在定义一些问题的时候,必须注意采用的距离函数。
例如,如果任何一个距离函数是连续函数,那么在映射中问题就会很明显(d g 连续,最小值用恒等映射给出,d d 连续,最小值可以通过灰度值成本和映射到一个像素中的最小成本在每个像素所有可能匹配到的排序中确定),但是一般而言,这些特殊的情况不是我们在图像匹配中所关注的。
我们选择钗达和撒克的匹配问题去完成问题的定义,这里的映射函数受连续性和单调性的限制:恒等映射中出现的误差最多可以是一个像素(即限制八邻域
的平方欧氏距离小于或等于2),用这种方法可以通过选择函数f
1,f
2
作为例子来
形成。
f 1=id,f
2
(x)=step(x):=
⎩
⎨
⎧
.2
,
)
10
(
,2
,0
>
≤
⋅x
G
x
M
M
3.降低3-SAT
3-SAT是一个非常著名的NP完全问题(加里和约翰逊,1997),在这一问题里,3-SAT定义如下:
例如:收集条款C={C
1,···,C
K
},一组变量X={x
1
, (x)
L
},这样
每个C由3个常量构成,每个文字是一个变量或一个常量。
问题:有一个X的真值,它满足每个c
k
,k=1,···K?
对应3-SAT例子的图D(&)的独立性定义为偶图,它的独立集是由一套条款
和设置的变量X构成。
两定点c
k 和x
1
相邻,当且仅当c
k
涉及x
1
或
-
x
L。
给定任何3-SAT公式Ф,我们将展示在多项式l(Ф)=(A(Ф),B(Ф))里如何构建一个相当于图像匹配问题。

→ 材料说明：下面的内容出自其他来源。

(** What a [throw] carries: an [Error] instance (with the [code] and [cause]
    the classes of errors.ts add) or any other value. *)
Inductive Thrown : Type :=
| ErrorObj (e_name e_message : string) (e_code : option string)
           (e_cause : option Thrown)
| NonError (v : JValue).

Definition TypeError (msg : string) : Thrown :=
  ErrorObj "TypeError" msg None None.

(** [new Error(message)] *)
Definition Error (msg : string) : Thrown := ErrorObj "Error" msg None None.

(** Synchronous fallible code: a value or a thrown exception. *)
Definition Exc (A : Type) : Type := Thrown + A.

Definition exc_bind {A B} (m : Exc A) (k : A -> Exc B) : Exc B :=
  match m with inl t => inl t | inr a => k a end.

Notation "'do' x <- m ; k" := (exc_bind m (fun x => k))
  (at level 10, x pattern, m at level 100, k at level 200).

(** Truthiness, as tested by [if (v)], [!v] and [v || w]. *)
Definition truthy (v : JValue) : bool :=
  match v with
  | JUndef | JNull => false
  | JBool b => b
  | JNum n => negb (n =? 0)
  | JStr s => negb (String.eqb s "")
  | JArr _ | JObj _ => true
  end.


Fixpoint join_with (sep : string) (l : list string) : string :=
  match l with
  | [] => ""
  | [s] => s
  | s :: rest => s ++ sep ++ join_with sep rest
  end.

(** [String(v)], also the conversion of a template literal and of a computed
    property key. *)
Fixpoint js_String (v : JValue) : string :=
  match v with
  | JUndef => "undefined"
  | JNull => "null"
  | JBool true => "true"
  | JBool false => "false"
  | JNum n => pretty n
  | JStr s => s
  | JArr items =>
      join_with ","
        (map (fun x => match x with JUndef | JNull => "" | _ => js_String x end) items)
  | JObj _ => "[object Object]"
  end.

(** An array index key: the canonical decimal spelling of a natural number. *)
Definition index_of_key (bound : nat) (k : string) : option nat :=
  find (fun i => String.eqb (pretty (N.of_nat i)) k) (seq 0 bound).

Definition key_of_index (i : nat) : string := pretty (N.of_nat i).

Fixpoint assoc (k : string) (fs : list (string * JValue)) : option JValue :=
  match fs with
  | [] => None
  | (k', v) :: rest => if String.eqb k k' then Some v else assoc k rest
  end.

Fixpoint assoc_remove (k : string) (fs : list (string * JValue))
  : list (string * JValue) :=
  match fs with
  | [] => []
  | (k', v) :: rest =>
      if String.eqb k k' then assoc_remove k rest
      else (k', v) :: assoc_remove k rest
  end.

Definition is_digit (c : Ascii.ascii) : bool :=
  let n := Ascii.nat_of_ascii c in (48 <=? n)%nat && (n <=? 57)%nat.

Fixpoint all_digits (s : string) : bool :=
  match s with
  | EmptyString => true
  | String c rest => is_digit c && all_digits rest
  end.

Fixpoint digits_value (acc : N) (s : string) : N :=
  match s with
  | EmptyString => acc
  | String c rest =>
      digits_value (acc * 10 + N.of_nat (Ascii.nat_of_ascii c - 48))%N rest
  end.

l(Ф)的这两个图像相似按成本功能(i.e.f:c(A(Ф),B(Ф),f)≤0),当公式Ф满足时,我们使用一下步骤从3-SAT中实现减少:
·从公式Ф,我们构建了图D(Ф)的独立性。
·图D(Ф)的独立性绘制在平面上。
·D(Ф)绘制的精致取决于对&逻辑行为的描绘,产生(A(Ф),B(Ф))两个图像。

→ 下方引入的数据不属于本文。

(** X2. A request that fails validation, whatever its method, is
    rejected before any outbound call: the error is an INVALID_PARAMS
    [ValidationCloudError] without details, the method is one of the three
    validated ones, and the instance is unchanged. The same holds for the
    draft whose identifier is the clock. *)
Theorem validation_failure_is_preflight
  (transformResponse : string -> value -> outcome native_error value)
  (post : Api.requestBody -> outcome Api.rejection value)
  (nativeMessage : native_error -> string)
  (c : Api.client) (now : Z) (log : list Api.requestBody)
  (p : Api.NodeRequestParams) (e : Api.error)
  (H : Api.validateParams (Api.method p) (Api.params p) = Throw e) :
  In (Api.method p) validatedMethods /\
  (exists message,
     e = Api.ValidationCloudError message
           (num Api.EthereumErrorCode.INVALID_PARAMS) VUndefined) /\
  Api.request transformResponse post nativeMessage c p = (c, Throw e) /\
  Api.requestAt transformResponse post nativeMessage now log p = (log, Throw e).
Proof.
  destruct (validateParams_Throw _ _ _ H) as [Hin [message ->]].
  repeat apply conj; eauto; unfold Api.request, Api.requestAt; now rewrite H.
Qed.

Lemma validation_failure_is_preflight_witness :
  Api.request Utils.transformResponse (fun _ => Ok VNull) (fun _ => "")
    {| Api.messageId := 7; Api.sent := [] |}
    {| Api.method := "eth_getLogs"; Api.params := Some [] |}
  = ({| Api.messageId := 7; Api.sent := [] |},
     Throw (Api.invalidParams "eth_getLogs requires a filter object parameter")).
Proof.
  exact (proj1 (proj2 (proj2
    (validation_failure_is_preflight Utils.transformResponse
       (fun _ => Ok VNull) (fun _ => "")
       {| Api.messageId := 7; Api.sent := [] |} 0 []
       {| Api.method := "eth_getLogs"; Api.params := Some [] |}
       (Api.invalidParams "eth_getLogs requires a filter object parameter")
       eq_refl)))).
Defined.

Section Sequences.

Variable transformResponse : string -> value -> outcome native_error value.
Variable post : Api.requestBody -> outcome Api.rejection value.
Variable nativeMessage : native_error -> string.

Abbreviation request'' := (Api.request transformResponse post nativeMessage).
Abbreviation requests' := (requests transformResponse post nativeMessage).

Lemma request_numbered c p : numbered c -> numbered (fst (request'' c p)).
Proof.
  intros [Hids Hnext]. destruct (passesValidation p) eqn:Hp.
  - destruct (request_sends transformResponse post nativeMessage c p Hp) as [Hs Hm].
    unfold numbered, sentIds. rewrite Hs, Hm, map_app, length_app. cbn [map length].
    fold (sentIds c). rewrite Hids, Hnext. split; [|lia].
    replace (length (Api.sent c) + 1)%nat with (S (length (Api.sent c))) by lia.
    now rewrite seqZ_S.
  - now rewrite request_keeps.
Qed.

Lemma requests_numbered ps : forall c, numbered c -> numbered (requests' c ps).
Proof.
  induction ps as [|p ps IH]; intros c Hc; [exact Hc|].
  cbn [requests fold_left]. apply IH. now apply request_numbered.
Qed.

(** The envelopes of a sequence of requests: one for each request that
    passes validation, in order, numbered from [messageId] on. *)
Lemma requests_sent ps : forall c,
  Api.sent (requests' c ps)
  = (Api.sent c ++
     imap (fun i p => envelope (Api.messageId c + Z.of_nat i) p)
       (List.filter passesValidation ps))%list /\
  Api.messageId (requests' c ps)
  = Api.messageId c + Z.of_nat (length (List.filter passesValidation ps)).
Proof.
  induction ps as [|p ps IH]; intros c.
  - cbn. rewrite app_nil_r. split; [reflexivity|lia].
  - cbn [requests fold_left List.filter].
    destruct (IH (fst (request'' c p))) as [Hs Hm]. fold requests in Hs, Hm.
    unfold requests in *. rewrite Hs, Hm.
    destruct (passesValidation p) eqn:Hp.
    + destruct (request_sends transformResponse post nativeMessage c p Hp) as [Hs1 Hm1].
      rewrite Hs1, Hm1. cbn [imap length]. rewrite <- app_assoc. cbn [app].
      rewrite Z.add_0_r. split; [|lia].
      do 2 f_equal. apply imap_ext. intros i x _. cbn. f_equal. lia.
    + rewrite request_keeps by exact Hp. split; reflexivity.
Qed.

End Sequences.



(** X4. When validation passes and the HTTP call resolves with an object
    body whose [result] is present, [request] returns that body with
    [result] replaced by what the normaliser makes of it and every other
    entry ([id], [jsonrpc], ...) as received. *)
Theorem request_normalises_result
  (transformResponse : string -> value -> outcome native_error value)
  (post : Api.requestBody -> outcome Api.rejection value)
  (nativeMessage : native_error -> string)
  (c : Api.client) (p : Api.NodeRequestParams)
  (body : gmap string value) (r r' : value)
  (Hvalid : passesValidation p = true)
  (Hpost : post (envelope (Api.messageId c) p) = Ok (VObj body))
  (Hresult : body !! "result" = Some r)
  (Hdefined : r <> VUndefined)
  (Hnorm : transformResponse (Api.method p) r = Ok r') :
  exists out,
    snd (Api.request transformResponse post nativeMessage c p) = Ok (VObj out) /\
    out !! "result" = Some r' /\
    (forall k, k <> "result" -> out !! k = body !! k).
Proof.
  exists (<["result" := r']> body). repeat apply conj.
  - unfold passesValidation in Hvalid. unfold Api.request, Api.send.
    destruct (Api.validateParams _ _); [|discriminate].
    fold (envelope (Api.messageId c) p). rewrite Hpost.
    unfold Api.normalise, JS.get. cbn [JS.ownProps snd Api.caught]. rewrite Hresult.
    cbn [default from_option id]. destruct r; try congruence; rewrite Hnorm; reflexivity.
  - apply lookup_insert_eq.
  - intros k Hk. now apply lookup_insert_ne.
Qed.

Lemma request_normalises_result_witness :
  snd (Api.request UtilsGuarded.transformResponse
         (fun _ => Ok (obj [("jsonrpc", VStr "2.0"); ("id", num 1);
                            ("result", VStr "0x1234")]))
         (fun _ => "")
         {| Api.messageId := 1; Api.sent := [] |}
         {| Api.method := "eth_blockNumber"; Api.params := None |})
  = Ok (obj [("jsonrpc", VStr "2.0"); ("id", num 1); ("result", num 4660)]).
Proof.
  destruct (request_normalises_result UtilsGuarded.transformResponse
              (fun _ => Ok (obj [("jsonrpc", VStr "2.0"); ("id", num 1);
                                 ("result", VStr "0x1234")]))
              (fun _ => "")
              {| Api.messageId := 1; Api.sent := [] |}
              {| Api.method := "eth_blockNumber"; Api.params := None |}
              (list_to_map [("jsonrpc", VStr "2.0"); ("id", num 1);
                            ("result", VStr "0x1234")])
              (VStr "0x1234") (num 4660)
              eq_refl eq_refl eq_refl ltac:(discriminate) eq_refl)
    as (out & Hout & _).
  vm_compute. reflexivity.
Defined.

Section Failures.

Variable transformResponse : string -> value -> outcome native_error value.
Variable post : Api.requestBody -> outcome Api.rejection value.
Variable nativeMessage : native_error -> string.

Lemma newValidationCloudError_shape message code details :
  (exists text, Api.newValidationCloudError message code details
                = Api.ValidationCloudError text code details) \/
  (exists e, Api.newValidationCloudError message code details = Api.Native e).
Proof.
  unfold Api.newValidationCloudError.
  destruct message; try (left; eexists; reflexivity);
    destruct (JS.toString _); eauto.
Qed.

Lemma newValidationCloudError_text text code details :
  Api.newValidationCloudError (VStr text) code details
  = Api.ValidationCloudError text code details.
Proof. reflexivity. Qed.

Lemma rethrow_shape e :
  (exists text code details,
     Api.rethrow nativeMessage e = Api.ValidationCloudError text code details) \/
  (exists n, Api.rethrow nativeMessage e = Api.Native n).
Proof.
  destruct e as [n|text code details|r]; cbn [Api.rethrow].
  - left. eauto.
  - left. eauto.
  - destruct (Api.isAxiosError r).
    + destruct (newValidationCloudError_shape
                  (Api.orElse
                     match match Api.errorResponse r with
                           | Some (_, d) => d
                           | None => VUndefined
                           end with
                     | VUndefined | VNull => VUndefined
                     | _ => JS.get match Api.errorResponse r with
                                   | Some (_, d) => d
                                   | None => VUndefined
                                   end "message"
                     end (Api.errorMessage r))
                  match Api.errorResponse r with
                  | Some (s, _) => s
                  | None => VUndefined
                  end
                  match Api.errorResponse r with
                  | Some (_, d) => d
                  | None => VUndefined
                  end) as [[t ->] | [n ->]]; eauto.
    + destruct (newValidationCloudError_shape
                  (if Api.instanceOfError r then Api.errorMessage r
                   else VStr "Unknown error") VUndefined VUndefined)
        as [[t ->] | [n ->]]; eauto.
Qed.

Lemma request_outcome c p :
  snd (Api.request transformResponse post nativeMessage c p)
  = match Api.validateParams (Api.method p) (Api.params p) with
    | Throw e => Throw (Api.rethrow nativeMessage e)
    | Ok _ =>
        Api.caught nativeMessage
          match post (envelope (Api.messageId c) p) with
          | Throw r => Throw (Api.Rejected r)
          | Ok data => Api.normalise transformResponse (Api.method p) data
          end
    end.
Proof.
  unfold Api.request, Api.send. now destruct (Api.validateParams _ _).
Qed.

为此,我们使用三种类型的组成部分:一个部分代表变量Ф,一个部分代表条款Ф,以及组件作为前两个类型的接口。
在我们给予正式的减少之前,我们介绍这些组件。
3.1基本组件
为了从3-SAT中减少,我们需要从我们即将建设的实例图像匹配中拿出五个组件,在3-DNF中给出一个布尔公式。

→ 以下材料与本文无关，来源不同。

Lemma allow_header_agrees_with_dispatch_witness :
  (upper "post" ∈ JSONView.allowed_methods
                    (subclass Scenario.View_class "post" (λ _, ret Scenario.logged_out)) →
   ∃ handler,
     methods (subclass Scenario.View_class "post" (λ _, ret Scenario.logged_out))
       !! lower "post" = Some handler
     ∧ JSONView.dispatch
         (subclass Scenario.View_class "post" (λ _, ret Scenario.logged_out))
         {| method := "post"; POST := ∅; get_host := "testserver" |} =
       handler {| method := "post"; POST := ∅; get_host := "testserver" |})
  ∧ (upper "post" ∉ JSONView.allowed_methods
                      (subclass Scenario.View_class "post" (λ _, ret Scenario.logged_out)) →
     JSONView.dispatch
       (subclass Scenario.View_class "post" (λ _, ret Scenario.logged_out))
       {| method := "post"; POST := ∅; get_host := "testserver" |} =
     JSONView.http_method_not_allowed
       (subclass Scenario.View_class "post" (λ _, ret Scenario.logged_out))).
Proof.
  refine (allow_header_agrees_with_dispatch
            (subclass Scenario.View_class "post" (λ _, ret Scenario.logged_out))
            {| method := "post"; POST := ∅; get_host := "testserver" |} _ _).
  - repeat constructor.
  - reflexivity.
Defined.

(** ** What the Verify handler does to the world *)

(** X3. Whatever the request, the Verify handler's POST only adds to the
    trace of outside calls, and adds one of four things: nothing; one call
    to the backend, with the request's non-empty assertion; that call and
    one log entry, for the error the backend raised; or that call and the
    login of the active principal the backend returned.  The session
    changes in the last case only.  So the backend is asked at most once,
    an error is logged only if the backend raised it, and nobody is logged
    in who the backend did not return as active for this very request. *)
Theorem verify_post_effects
    (settings : gmap string string)
    (is_safe_url : option string → string → bool)
    (authenticate : HttpRequest → string → Outcome (option User))
    (request : HttpRequest) (w : World) :
  let w' := snd (Verify.post settings is_safe_url authenticate request w) in
  w' = w
  ∨ ∃ assertion,
      POST request !! "assertion" = Some assertion ∧ assertion ≠ "" ∧
      (w' = {| session := session w;
               events := events w ++ [EvAuthenticate request assertion] |}
       ∨ (∃ e, authenticate request assertion = Raises e
               ∧ isinstance_Exception e = true
               ∧ w' = {| session := session w;
                         events := events w ++ [EvAuthenticate request assertion;
                                                EvLoggerError e] |})
       ∨ (∃ user, authenticate request assertion = Returns (Some user)
                  ∧ is_active user = true
                  ∧ w' = {| session := Some user;
                            events := events w ++ [EvAuthenticate request assertion;
                                                   EvLogin request user] |})).
Proof.
  intros w'. subst w'.
  destruct (POST request !! "assertion") as [assertion|] eqn:Hpost;
    [|left; by rewrite post_missing].
  destruct (decide (assertion = "")) as [-> | Hgiven];
    [left; by rewrite post_empty|].
  right. exists assertion. split; [done|]. split; [done|].
  destruct (authenticate request assertion) as [[user|]|e] eqn:Hauth.
  - destruct (is_active user) eqn:Hactive.
    + right; right. exists user.
      by rewrite (post_active _ _ _ _ _ w Hpost Hgiven user Hauth Hactive).
    + left. rewrite (post_rejected _ _ _ _ _ w Hpost Hgiven (Some user)); [done..|].
      right. by exists user.
  - left. rewrite (post_rejected _ _ _ _ _ w Hpost Hgiven None); [done..|].
    by left.
  - destruct (isinstance_Exception e) eqn:Hexc.
    + rewrite (post_raised _ _ _ _ _ w Hpost Hgiven e Hauth Hexc).
      destruct (truthy e); [right; left; by exists e | by left].
    + left. by rewrite (post_exit _ _ _ _ _ w Hpost Hgiven e Hauth Hexc).
Qed.

(** X4. The Verify handler answers 200 only to a verified login: if its
    POST returns a response with status 200, then the request carried a
    non-empty assertion, the backend returned an active principal for it,
    the session now belongs to that principal, and the body names the
    principal's email. *)
Theorem verify_post_ok_only_if_verified
    (settings : gmap string string)
    (is_safe_url : option string → string → bool)
    (authenticate : HttpRequest → string → Outcome (option User))
    (request : HttpRequest) (w w' : World) (response : HttpResponse) :
  Verify.post settings is_safe_url authenticate request w = (Returns response, w') →
  status_code response = 200 →
  ∃ assertion user d,
    POST request !! "assertion" = Some assertion
    ∧ assertion ≠ ""
    ∧ authenticate request assertion = Returns (Some user)
    ∧ is_active user = true
    ∧ session w' = Some user
    ∧ content response = JSON d
    ∧ d !! "email" = Some (email user).
Proof.
  intros Hrun Hstatus.
  destruct (POST request !! "assertion") as [assertion|] eqn:Hpost.
  2: { rewrite post_missing in Hrun by done.
       injection Hrun as <- <-. done. }
  destruct (decide (assertion = "")) as [-> | Hgiven].
  { rewrite post_empty in Hrun by done. injection Hrun as <- <-. done. }
  destruct (authenticate request assertion) as [[user|]|e] eqn:Hauth.
  - destruct (is_active user) eqn:Hactive.
    + rewrite (post_active _ _ _ _ _ w Hpost Hgiven user Hauth Hactive) in Hrun.
      injection Hrun as <- <-.
      exists assertion, user. eexists.
      split_and!; [done | done | done | done | done | reflexivity |].
      apply lookup_insert_eq.
    + rewrite (post_rejected _ _ _ _ _ w Hpost Hgiven (Some user)) in Hrun;
        [|done|right; by exists user].
      injection Hrun as <- <-. done.
  - rewrite (post_rejected _ _ _ _ _ w Hpost Hgiven None) in Hrun;
      [|done|by left].
    injection Hrun as <- <-. done.
  - destruct (isinstance_Exception e) eqn:Hexc.
    + rewrite (post_raised _ _ _ _ _ w Hpost Hgiven e Hauth Hexc) in Hrun.
      injection Hrun as <- <-. done.
    + by rewrite (post_exit _ _ _ _ _ w Hpost Hgiven e Hauth Hexc) in Hrun.
Qed.

Lemma verify_post_ok_only_if_verified_witness :
  ∃ assertion user d,
    POST (Scenario.post_request {[ "assertion" := "valid-token" ]}) !! "assertion" =
      Some assertion
    ∧ assertion ≠ ""
    ∧ Scenario.authenticate
        (Scenario.post_request {[ "assertion" := "valid-token" ]}) assertion =
      Returns (Some user)
    ∧ is_active user = true
    ∧ session
        {| session := Some Scenario.alice;
           events := [EvAuthenticate
                        (Scenario.post_request {[ "assertion" := "valid-token" ]})
                        "valid-token";
                      EvLogin
                        (Scenario.post_request {[ "assertion" := "valid-token" ]})
                        Scenario.alice] |} = Some user
    ∧ content
        {| content := JSON {[ "email" := "a@b.com"; "redirect" := "/success" ]};
           status_code := 200;
           headers := ∅ |} = JSON d
    ∧ d !! "email" = Some (email user).
Proof.
  refine (verify_post_ok_only_if_verified
            Scenario.settings Scenario.is_safe_url Scenario.authenticate
            (Scenario.post_request {[ "assertion" := "valid-token" ]})
            Scenario.anonymous _ _ _ _).
  - vm_compute. reflexivity.
  - reflexivity.
Defined.

(** ** Dispatch of the Verify handler *)




(** ** The redirect the client is sent to *)

Lemma py_or_origin is_safe_url request d :
  py_or (_get_next is_safe_url request) d = d
  ∨ (POST request !! "next" = Some (py_or (_get_next is_safe_url request) d)
     ∧ is_safe_url (Some (py_or (_get_next is_safe_url request) d))
                   (get_host request) = true).
Proof.
  destruct (_get_next is_safe_url request) as [next|] eqn:Hnext; [|by left].
  rewrite py_or_cases. destruct (decide (next = "")); [by left|].
  right. by apply get_next_Some.
Qed.

Lemma py_or_not_empty x d : d ≠ "" → py_or x d ≠ "".
Proof.
  intros Hd. rewrite py_or_cases.
  destruct x as [s|]; [|done]. by destruct (decide (s = "")).
Qed.

Lemma default_not_empty (o : option string) :
  o ≠ Some "" → default "/" o ≠ "".
Proof. destruct o as [s|]; simpl; [congruence | done]. Qed.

对应各自的图,五组件是在图形描绘中所需要建设的块,随后将被连接,即表示连接器,插口,变量和条款。
连接器代表边缘有两种:直连接器和角连接器。
每个组件由两部分组成,一个图像A 和一个图像B,在图像中白像素被认为是背景颜色。
下面,我们将用指示方向位移的箭头描述可能的映射(如像素的周围位移是。